Image description

LITTLE progress in the preservation of 40 national minority languages, which the International Mother Language Institute is mandated to do, and the advancement in multilingual education for national minority children, which the Directorate of Primary Education supervises, largely brings up a glaring government failure. The International Mother Language Institute, established in 2010 with an aim to preserve languages, document and carry out research on endangered languages, develop writing systems for the languages in need and compile dictionaries of the languages, has hardly been able to make its mark. The institute has carried out a linguistic survey, beginning in 2013 and ending in 2018, identifying 41 languages in use in Bangladesh. And, 14 of them are endangered. The institute has yet to publish the survey details. And, what is shocking is that the Rengmitca, a critically endangered Kuki-Chin language, had 40 speakers when the institute survey began, but the number of speakers has now come down to six. The Kharia language has only two speakers now.

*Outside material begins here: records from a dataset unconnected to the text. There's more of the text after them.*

(* ===== verification/Submit.v ===== *)
(** * internal/daemon/minimal_router.go: what becomes of a text

    A text is a reply to a message that a thread is routed to, or goes on with the thread
    the chat is bound to, or begins a new one in the selected project.  A text for a thread
    that others continue goes to the conversation linked to it; one whose thread is at
    work waits.  The locks of the chat and of the thread are not part of the model: a
    submission is one step, and it runs on the worlds of Catalog. *)
From stdpp Require Import base list numbers strings gmap.
From Stdlib Require Import Lia Ascii.
From S2P Require Import Prelude GoStrings GoTime Utf8 Sql Json Model Normalize NotifierFormat MinimalTables CoreTables Store Daemon NotifierObserver NotifierIngress.
From S2P Require Import Threads Panels TerminalGate LinkedThread PendingCommands Continuations Observations Projects ApprovalHandlers Routing Starts Router Terminal LiveTools Polling Voice Catalog.

Definition w_state {A : Type} (f : RouterWorld -> A * RouterWorld) : W A :=
  fun w => let '(a, w') := f w in Some (inl a, w').
Definition w_step {A : Type} (f : RouterWorld -> (A + start_error) * RouterWorld) : W A := fun w => Some (f w).

Record ResolvedTarget : Type := mkTarget {
  tg_ProjectID : string;
  tg_TargetKind : string;
  tg_ThreadID : string;
  tg_SourceTurnID : string }.

Definition minimalLinkedSourceDivergedText : string :=
  "원본 Codex 작업이 텔레그램 연동 이후에 더 진행되어, 이 답글은 자동으로 합칠 수 없습니다." +:+ newline +:+ newline
  +:+ "Codex에서 텔레그램 연동 작업을 열어 이어서 작업하거나, 텔레그램에서는 연동된 작업 알림에 답장해 주세요.".
Definition minimalLinkedSourceUnavailableText : string :=
  "원본 Codex 작업의 기준 답변을 확인할 수 없어, 이 답글은 안전하게 이어갈 수 없습니다." +:+ newline +:+ newline
  +:+ "Codex에서 텔레그램 연동 작업을 열어 이어서 작업하거나, 텔레그램에서는 연동된 작업 알림에 답장해 주세요.".

Definition set_th_Title (v : string) (t : Thread) : Thread :=
  mkThread (th_ID t) v (th_CWD t) (th_ProjectName t) (th_DirectoryName t) (th_UpdatedAt t)
    (th_Status t) (th_LastPreview t) (th_ActiveTurnID t) (th_PreferredModel t) (th_PermissionsMode t) (th_Archived t)
    (th_Raw t).

(** A thread that is read again keeps the title it had. *)
Definition keep_title (before t : Thread) : Thread :=
  if hasMeaningfulMinimalThreadTitle (Some before) then set_th_Title (th_Title before) t else t.

(** *** The conversation a reply goes to *)

(** Where a reply goes: its thread, the turn it answers, the payload read on the way, and
    whether the linked conversation took the place of its source. *)
Record Translated : Type := mkTranslated {
  tr_thread : Thread;
  tr_turnID : string;
  tr_read : option (outcome obj);
  tr_linked : bool }.

Definition payload_of (read : outcome obj) : obj := match read with Done payload => payload | Fault _ => [] end.

(** The turn that is continued: its thread and id, its anchor, and the thread of the reply. *)
Record Source : Type := mkSource {
  so_ThreadID : string;
  so_TurnID : string;
  so_anchor : sourceTurnAnchor;
  so_thread : Thread }.

Definition unavailable_source : start_error := SourceFailed SourceUnavailable.

Definition sourceOfLink (link : MinimalLinkedThread) (thread : Thread) : Source + start_error :=
  let threadID := trim_space (lt_SourceThreadID link) in
  let turnID := trim_space (lt_SourceAnchorTurnID link) in
  if String.eqb threadID "" || String.eqb turnID "" then inr unavailable_source
  else inl (mkSource threadID turnID (mkAnchor threadID turnID "completed" true) thread).

(** A turn in progress is continued when its thread ended it, or still runs it. *)
Definition sourceInProgress (thread : Thread) (turnID : string) (payload : obj) : Source + start_error :=
  let anchor := mkAnchor (th_ID thread) turnID "inProgress" (payloadLooksPCOriginPayload payload) in
  if String.eqb turnID "" then inr unavailable_source
  else if isTerminalStatus (th_Status thread) then
    inl (mkSource (th_ID thread) turnID
           (mkAnchor (th_ID thread) turnID (canonicalMinimalTerminalStatus (th_Status thread)) (an_PCOrigin anchor))
           (set_th_ActiveTurnID "" thread))
  else if negb (String.eqb turnID (trim_space (th_ActiveTurnID thread))) then inr unavailable_source
  else inl (mkSource (th_ID thread) turnID anchor thread).

Definition sourceOfThread (thread : Thread) (turnID : string) (payload : obj) : Source + start_error :=
  match resolveSourceAnchor payload turnID with
  | inl anchor => inl (mkSource (an_ThreadID anchor) (an_TurnID anchor) anchor thread)
  | inr SourceInProgress => sourceInProgress thread turnID payload
  | inr e => inr (SourceFailed e)
  end.

Definition located (source : Source) : Source :=
  if String.eqb (so_ThreadID source) "" && negb (String.eqb (so_TurnID source) "")
  then mkSource (th_ID (so_thread source)) (so_TurnID source) (so_anchor source) (so_thread source) else source.

Definition resolveSource (canonical : option MinimalLinkedThread) (linked : bool) (thread : Thread) (turnID : string)
    (payload : obj) : Source + start_error :=
  match match canonical with
        | Some link => if linked then sourceOfThread thread turnID payload else sourceOfLink link thread
        | None => sourceOfThread thread turnID payload
        end with
  | inl source => inl (located source)
  | inr e => inr e
  end.

(** What is submitted: the text, its prompt and the turn that it names. *)
Record Submission : Type := mkSubmission {
  sb_inbound : InboundText;
  sb_prompt : string;
  sb_explicit : string }.

Section submit.
Context `{GateCodec} (pk : PickerService) (now : instant).

Local Abbreviation sv := (ps_Service pk).
Local Abbreviation o := (sv_Observer sv).
Local Abbreviation r := (ob_Router o).

Definition liveSession : W ServiceSession :=
  match connected_session (sv_LiveConnected sv) (sv_Live sv) with
  | Some live => w_ret live
  | None => w_fail (Plain "live app-server session is not ready")
  end.

Definition readSourceAnchorPayload (live : ServiceSession) (threadID : string) : W (outcome obj) :=
  if is_blank threadID then w_ret (Done []) else w_call (fun call => se_ThreadRead live call threadID true).

(** The link whose conversation the thread is, in this chat. *)
Definition link_of (inbound : InboundText) (threadID : string) : W (option MinimalLinkedThread) :=
  w! link := w_reads (GetMinimalLinkedThreadByLinkedID (ro_Protector r) threadID) in
  w_ret (match link with Some l => if link_here inbound l then Some l else None | None => None end).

Eighteen of the languages have writing systems, mostly not in use though, but the institute has failed to develop any writing system for the remaining languages, which is considered a condition to their preservation. On the other front, the government in 2017 introduced textbooks in the first language of national minority children for pre-primary and Class I to III. The initiative, introduced in keeping with the National Education Policy 2010, offered early primary education in five languages. But whilst the government has failed to expand multilingual education for upper primary classes, it has also failed to offer primary education in the remaining languages. Although the production of textbooks depends on the writing systems, which the International Mother Language Institute has failed to ensure, the government has not been able to offer education beyond the five languages seven years since. Whilst there is dearth of teachers to conduct classroom teaching in national minority languages, more so on the plain, the school routines that the government approves hardly have dedicated time for education in the national minority languages on offer. There are some teachers in the hill districts for classroom teaching in the minority languages, but such teachers avoid being posted to villages because of the political situation, which warrants that the government should also ensure political stability in the Chittagong Hill Tracts.


Education is a way to protect and promote national minority languages and the International Mother Language Institute and the Directorate of Primary Education, or the government for that matter, should put in special efforts in this direction. The task is more pressing with the endangered languages as their death would take away linguistic, intellectual and cultural diversity. In the milieu, the government should also work on introducing Bangla, the state language, in all spheres of national life.